Recent papers have reported dipeptides containing d-amino acid to have novel effects, which cannot be observed with ll-dipeptides and are expected to be novel functional compounds for pharmaceuticals and food additives. Although the function of d-amino acid-containing dipeptides is gaining more attention, there are few reports on the synthetic enzymes that can accept d-amino acid as a substrate, and synthetic methods for d-amino acid-containing dipeptides are still not constructed. Previously, we developed a chemoenzymatic system for amide synthesis, which comprised enzymatic activation and a subsequent nucleophilic substitution reaction. In this study, we demonstrated the application of the system for d-amino acid-containing dipeptide synthesis. We chose six adenylation domains as targets according to our newly constructed hypothesis: an adenylation domain located upstream of the epimerization domain may activate d-amino acid, as well as l-amino acid. We successfully synthesized over 40 kinds of d-amino acid-containing dipeptides, including ld-, dl-, dd-dipeptides using only two adenylation domains, TycA-A from tyrocidine synthetase and BacB2-A from bacitracin synthetase. Furthermore, this study offered the possibility that the epimerization domain could be a clue to the activity of the adenylation domains toward d-amino acid.

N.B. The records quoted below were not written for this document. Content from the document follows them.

(** ** The interface of a store *)

(** What a store has for an id.  It gives what it has, and then has what it is given; what it
    has of a session between [load] and [save] is open. *)
Class StoreLaws (T : Type) {store : Store T} : Type := {
  content : T → string → option entries_t;
  contains_law st id : st_contains st id = bool_decide (is_Some (content st id));
  load_law now st cn e : content st (session_id cn) = Some e →
    ∃ st', st_load now st cn = (Ok (cs_entries e cn), st') ∧
      ∀ id, id ≠ session_id cn → content st' id = content st id;
  save_law now st cn :
    ∃ cn' st', st_save now st cn = (Ok cn', st') ∧ content st' (session_id cn) = Some (entries cn) ∧
      ∀ id, id ≠ session_id cn → content st' id = content st id;
}.
#[export, program] Instance memory_laws : StoreLaws memory_store := {| content st id := st !! id |}.
Next Obligation. done. Qed.
Next Obligation.
  intros now st cn e He. eexists. split.
  - unfold st_load, InMemoryStore. by rewrite He.
  - intros id Hid. apply lookup_insert_ne. congruence.
Qed.
Next Obligation.
  intros now st cn. do 2 eexists. split; [done|]. split; [apply lookup_insert_eq|].
  intros id Hid. apply lookup_insert_ne. congruence.
Qed.

(** ** Requests that overlap *)

(** What a request does, and what it is told: it arrives with the id of its cookie, reads and
    changes its session any number of times, and leaves, with an id issued in a cookie or not. *)
Inductive event : Type :=
| Arrive (r : nat) (id : string)
| Present (r : nat) (answer : bool)
| Read (r : nat) (key : string) (fallback answer : multi_value)
| Contains (r : nat) (key : string) (answer : bool)
| AsText (r : nat) (key answer : string)
| Set_ (r : nat) (key : string) (v : multi_value)
| Apply (r : nat) (key : string) (arg : multi_value) (f : multi_value → multi_value)
| Remove (r : nat) (key : string)
| Refresh (r : nat)
| Leave (r : nat) (issued : option string).

(** *** The middleware *)

Section Concrete.
Context {T : Type} {store : Store T} {laws : StoreLaws T}.

Record system : Type := System {
  mw : sessions T;
  running : gmap nat (option nat);          (* the context of each request *)
}.
(** What the middleware has for an id: what is cached, or what is stored. *)
Definition logical (s : sessions T) (id : string) : option entries_t :=
  match cache_ s !! id with
  | Some n => entries <$> heap s !! n
  | None => content (store_ s) id
  end.
Inductive step : system → event → system → Prop :=
| step_arrive s run r now cookies ctx s' :
    run !! r = None → Z.of_nat (size run) < int32_max →
    session_before now cookies s = (ctx, s') →
    step (System s run) (Arrive r (load_id cookies s)) (System s' (<[r := ctx]> run))
| step_exists s run r ctx : run !! r = Some ctx →
    step (System s run) (Present r (ctx_exists ctx)) (System s run)
| step_get s run r ctx key fallback : run !! r = Some ctx →
    step (System s run) (Read r key fallback (ctx_get key fallback ctx s)) (System s run)
| step_contains s run r ctx key : run !! r = Some ctx →
    step (System s run) (Contains r key (ctx_contains key ctx s)) (System s run)
| step_text s run r ctx key : run !! r = Some ctx →
    step (System s run) (AsText r key (ctx_string key ctx s)) (System s run)
| step_set s run r ctx key v ctx' s' : run !! r = Some ctx → ctx_set key v ctx s = (ctx', s') →
    step (System s run) (Set_ r key v) (System s' (<[r := ctx']> run))
| step_apply s run r ctx key arg f ctx' s' : run !! r = Some ctx →
    ctx_apply key arg f ctx s = (ctx', s') →
    step (System s run) (Apply r key arg f) (System s' (<[r := ctx']> run))
| step_remove s run r ctx key : run !! r = Some ctx →
    step (System s run) (Remove r key) (System (ctx_remove key ctx s) run)
| step_refresh s run r ctx : run !! r = Some ctx →
    step (System s run) (Refresh r) (System (ctx_refresh_expiration ctx s) run)
| step_leave s run r ctx now random cookies cookies' issued s' :
    run !! r = Some ctx → random ≠ "" → logical s random = None →      (* a random id is new *)
    session_after now random cookies ctx s = (cookies', s') →
    value_ <$> cookies_to_add cookies' =
      (value_ <$> cookies_to_add cookies) ++ match issued with Some id => [id] | None => [] end →
    step (System s run) (Leave r issued) (System s' (delete r run)).
Inductive steps : system → list event → system → Prop :=
| steps_nil s : steps s [] s
| steps_cons s e s' es s'' : step s e s' → steps s' es s'' → steps s (e :: es) s''.
End Concrete.
Arguments system : clear implicits.

(** *** The specification *)

(** A book of sessions; a request has one of them, or one of its own that is not in the book
    yet, or none. *)
Inductive attachment : Type := Nobody | Private (e : entries_t) | Attached (id : string).
Record register : Type := Register {
  book : gmap string entries_t;
  requests : gmap nat attachment;
}.
Definition view (a : register) (att : attachment) : entries_t :=
  match att with Nobody => ∅ | Private e => e | Attached id => default ∅ (book a !! id) end.
(** What a change does, for a request that has a session; [own] gives it one of its own. *)
Definition own (r : nat) (a : register) : register :=
  Register (book a) (alter (λ att, match att with Nobody => Private ∅ | _ => att end) r (requests a)).
Definition change (f : entries_t → entries_t) (r : nat) (a : register) : register :=
  match requests a !! r with
  | Some (Private e) => Register (book a) (<[r := Private (f e)]> (requests a))
  | Some (Attached id) => Register (alter f id (book a)) (requests a)
  | _ => a
  end.
Definition apply_entry (key : string) (arg : multi_value) (f : multi_value → multi_value) (e : entries_t) : entries_t :=
  <[key := f (mv_get (default mv_default (e !! key)) arg)]> e.
Inductive spec_step : register → event → register → Prop :=
| spec_arrive a r id : requests a !! r = None →
    spec_step a (Arrive r id) (Register (book a)
      (<[r := if bool_decide (id ≠ "" ∧ is_Some (book a !! id)) then Attached id else Nobody]> (requests a)))
| spec_exists a r att : requests a !! r = Some att →
    spec_step a (Present r (match att with Nobody => false | _ => true end)) a
| spec_get a r att key fallback : requests a !! r = Some att →
    spec_step a (Read r key fallback
      (match view a att !! key with Some v => mv_get v fallback | None => fallback end)) a
| spec_contains a r att key : requests a !! r = Some att →
    spec_step a (Contains r key (bool_decide (is_Some (view a att !! key)))) a
| spec_text a r att key : requests a !! r = Some att →
    spec_step a (AsText r key (match view a att !! key with Some v => mv_string v | None => "" end)) a
| spec_set a r key v : is_Some (requests a !! r) →
    spec_step a (Set_ r key v) (change (insert key v) r (own r a))
| spec_apply a r key arg f : is_Some (requests a !! r) →
    spec_step a (Apply r key arg f) (change (apply_entry key arg f) r (own r a))
| spec_remove a r key : is_Some (requests a !! r) →
    spec_step a (Remove r key) (change (delete key) r a)
| spec_refresh a r : is_Some (requests a !! r) →
    spec_step a (Refresh r) a
| spec_leave_nobody a r : requests a !! r = Some Nobody →
    spec_step a (Leave r None) (Register (book a) (delete r (requests a)))
| spec_leave_private a r e id : requests a !! r = Some (Private e) → id ≠ "" → book a !! id = None →
    spec_step a (Leave r (Some id)) (Register (<[id := e]> (book a)) (delete r (requests a)))
| spec_leave_attached a r id issued : requests a !! r = Some (Attached id) →
    issued = None ∨ issued = Some id →
    spec_step a (Leave r issued) (Register (book a) (delete r (requests a))).
Inductive spec_steps : register → list event → register → Prop :=
| spec_nil a : spec_steps a [] a
| spec_cons a e a' es a'' : spec_step a e a' → spec_steps a' es a'' → spec_steps a (e :: es) a''.

(** ** The refinement *)

(** How many requests hold an address. *)
Definition users (n : nat) (run : gmap nat (option nat)) : nat :=
  size (filter (λ kv : nat * option nat, snd kv = Some n) run).
Lemma users_insert r ctx run n : run !! r = None →
  users n (<[r := ctx]> run) = ((if decide (ctx = Some n) then 1 else 0) + users n run)%nat.
Proof.
  intros Hr. unfold users. rewrite map_filter_insert. cbn [snd]. case_decide.
  - rewrite map_size_insert_None; [done|]. by rewrite map_lookup_filter, Hr.
  - by rewrite delete_id.
Qed.
Lemma users_delete r ctx run n : run !! r = Some ctx →
  users n run = ((if decide (ctx = Some n) then 1 else 0) + users n (delete r run))%nat.
Proof.
  intros Hr. rewrite <- (insert_delete_id run r ctx Hr) at 1. apply users_insert, lookup_delete_eq.
Qed.
Lemma users_replace r c1 c2 run n : run !! r = Some c1 → c1 ≠ Some n → c2 ≠ Some n →
  users n (<[r := c2]> run) = users n run.
Proof.
  intros Hr H1 H2. rewrite <- (insert_delete_eq run r c2), users_insert by apply lookup_delete_eq.
  rewrite (users_delete r c1 run) by done. by rewrite !decide_False.
Qed.
Lemma users_size n run : (users n run ≤ size run)%nat.
Proof. apply map_size_filter. Qed.
Lemma users_none n run : users n run = 0%nat → ∀ r, run !! r ≠ Some (Some n).
Proof.
  intros H r Hr. rewrite (users_delete _ _ _ _ Hr), decide_True in H by done. lia.
Qed.
Lemma users_zero n run : (∀ r, run !! r ≠ Some (Some n)) → users n run = 0%nat.
Proof.
  intros H. unfold users. apply map_size_empty_iff, map_empty. intros r. apply map_lookup_filter_None.
  right. intros ctx Hr E. cbn in E. subst. by apply (H r).
Qed.

Section Refinement.
Context {T : Type} {store : Store T} {laws : StoreLaws T}.
Implicit Types (s : sessions T) (run : gmap nat (option nat)) (a : register).

(** A session that only request [r] has. *)
Definition private_node s run r n (e : entries_t) : Prop :=
  (∃ c, heap s !! n = Some c ∧ session_id c = "" ∧ requested_session_id c = "" ∧
        referrers c = 0 ∧ entries c = e) ∧
  ∀ r', run !! r' = Some (Some n) → r' = r.
Definition holds s run r (ctx : option (option nat)) (att : option attachment) : Prop :=
  match ctx, att with
  | None, None => True
  | Some None, Some Nobody => True
  | Some (Some n), Some (Private e) => private_node s run r n e
  | Some (Some n), Some (Attached id) => cache_ s !! id = Some n
  | _, _ => False
  end.
Definition cached s run id n : Prop :=
  id ≠ "" ∧ ∃ c, heap s !! n = Some c ∧ session_id c = id ∧ referrers c = Z.of_nat (users n run).
Record related (y : system T) a : Prop := {
  rel_book id : id ≠ "" → book a !! id = logical (mw y) id;
  rel_requests r : holds (mw y) (running y) r (running y !! r) (requests a !! r);
  rel_cache id n : cache_ (mw y) !! id = Some n → cached (mw y) (running y) id n;
  rel_size : Z.of_nat (size (running y)) ≤ int32_max;
}.

Lemma cache_inj y a id id' n : related y a →
  cache_ (mw y) !! id = Some n → cache_ (mw y) !! id' = Some n → id = id'.
Proof.
  intros R H H'. destruct (rel_cache _ _ R _ _ H) as (_ & c & Hc & <- & _).
  destruct (rel_cache _ _ R _ _ H') as (_ & c' & Hc' & <- & _). congruence.
Qed.
Lemma holds_att y a r ctx : related y a → running y !! r = Some ctx →
  ∃ att, requests a !! r = Some att ∧ holds (mw y) (running y) r (Some ctx) (Some att).
Proof.
  intros R Hr. pose proof (rel_requests _ _ R r) as H. rewrite Hr in H.
  destruct (requests a !! r) as [att|]; [by exists att|]. by destruct ctx.
Qed.
Lemma held y a r n : related y a → running y !! r = Some (Some n) → is_Some (heap (mw y) !! n).
Proof.
  intros R Hr. destruct (holds_att _ _ _ _ R Hr) as ([|e|id] & _ & H); [done| |].
  - destruct H as [(c & Hc & _) _]. by exists c.
  - destruct (rel_cache _ _ R _ _ H) as (_ & c & Hc & _). by exists c.
Qed.
Lemma private_not_cached y a r n e id : related y a → private_node (mw y) (running y) r n e →
  cache_ (mw y) !! id ≠ Some n.
Proof.
  intros R [(c & Hc & Hs & _) _] H. destruct (rel_cache _ _ R _ _ H) as (Hid & c' & Hc' & Hs' & _).
  congruence.
Qed.
(** What another request has is as it was. *)
Lemma holds_frame s run s' run' r ctx att : holds s run r ctx att →
  (∀ n e, private_node s run r n e → ctx = Some (Some n) → heap s' !! n = heap s !! n ∧
          ∀ r', run' !! r' = Some (Some n) → run !! r' = Some (Some n)) →
  (∀ id n, cache_ s !! id = Some n → ctx = Some (Some n) → cache_ s' !! id = Some n) →
  holds s' run' r ctx att.
Proof.
  intros H Hp Hc. destruct ctx as [[n|]|], att as [[|e|id]|]; try done; cbn in *.
  - destruct (Hp n e H eq_refl) as [Hh Hr]. destruct H as [H Ho]. split; [by rewrite Hh|].
    intros r' Hr'. by apply Ho, Hr.
  - by apply Hc.
Qed.

(** What a request sees. *)
Lemma sees y a r ctx att : related y a → running y !! r = Some ctx → requests a !! r = Some att →
  view a att = default ∅ (entries <$> node_of ctx (mw y)) ∧
  ctx_exists ctx = (match att with Nobody => false | _ => true end).
Proof.
  intros R Hr Ha. pose proof (rel_requests _ _ R r) as H. rewrite Hr, Ha in H.
  destruct ctx as [n|], att as [|e|id]; try done; cbn in *.
  - destruct H as [(c & -> & _ & _ & _ & <-) _]. done.
  - destruct (rel_cache _ _ R _ _ H) as (Hid & c & Hc & _). rewrite (rel_book _ _ R _ Hid).
    unfold logical. by rewrite H, Hc.
Qed.
Lemma sees_key y a r ctx att key : related y a → running y !! r = Some ctx → requests a !! r = Some att →
  (node_of ctx (mw y) ≫= λ n, entries n !! key) = view a att !! key.
Proof.
  intros R Hr Ha. destruct (sees _ _ _ _ _ R Hr Ha) as [-> _].
  destruct (node_of _ _); cbn; [done|]. by rewrite lookup_empty.
Qed.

This paper provided additional information regarding d-amino acid-containing dipeptide synthesis through the combination of enzymatic adenylation and chemical nucleophilic reaction, and this system will be a useful tool for dipeptide synthesis. Importance Because almost all amino acids in nature are l-amino acids, the function of d-amino acids has received little attention. Thus, there is little information available on the activity of the enzymes toward d-amino acids and synthetic methods for d-amino acid-containing dipeptides. Recently, d-amino acids and d-amino acid-containing peptides have attracted attention as novel functional compounds, and d-amino acid-activating enzymes and synthetic methods are required for the development of the d-amino acid-containing peptide industry. This study provides additional knowledge regarding d-amino acid-activating enzymes and proposes a unique synthetic method for d-amino acid-containing peptides, including ld-, dl-, and dd-dipeptides.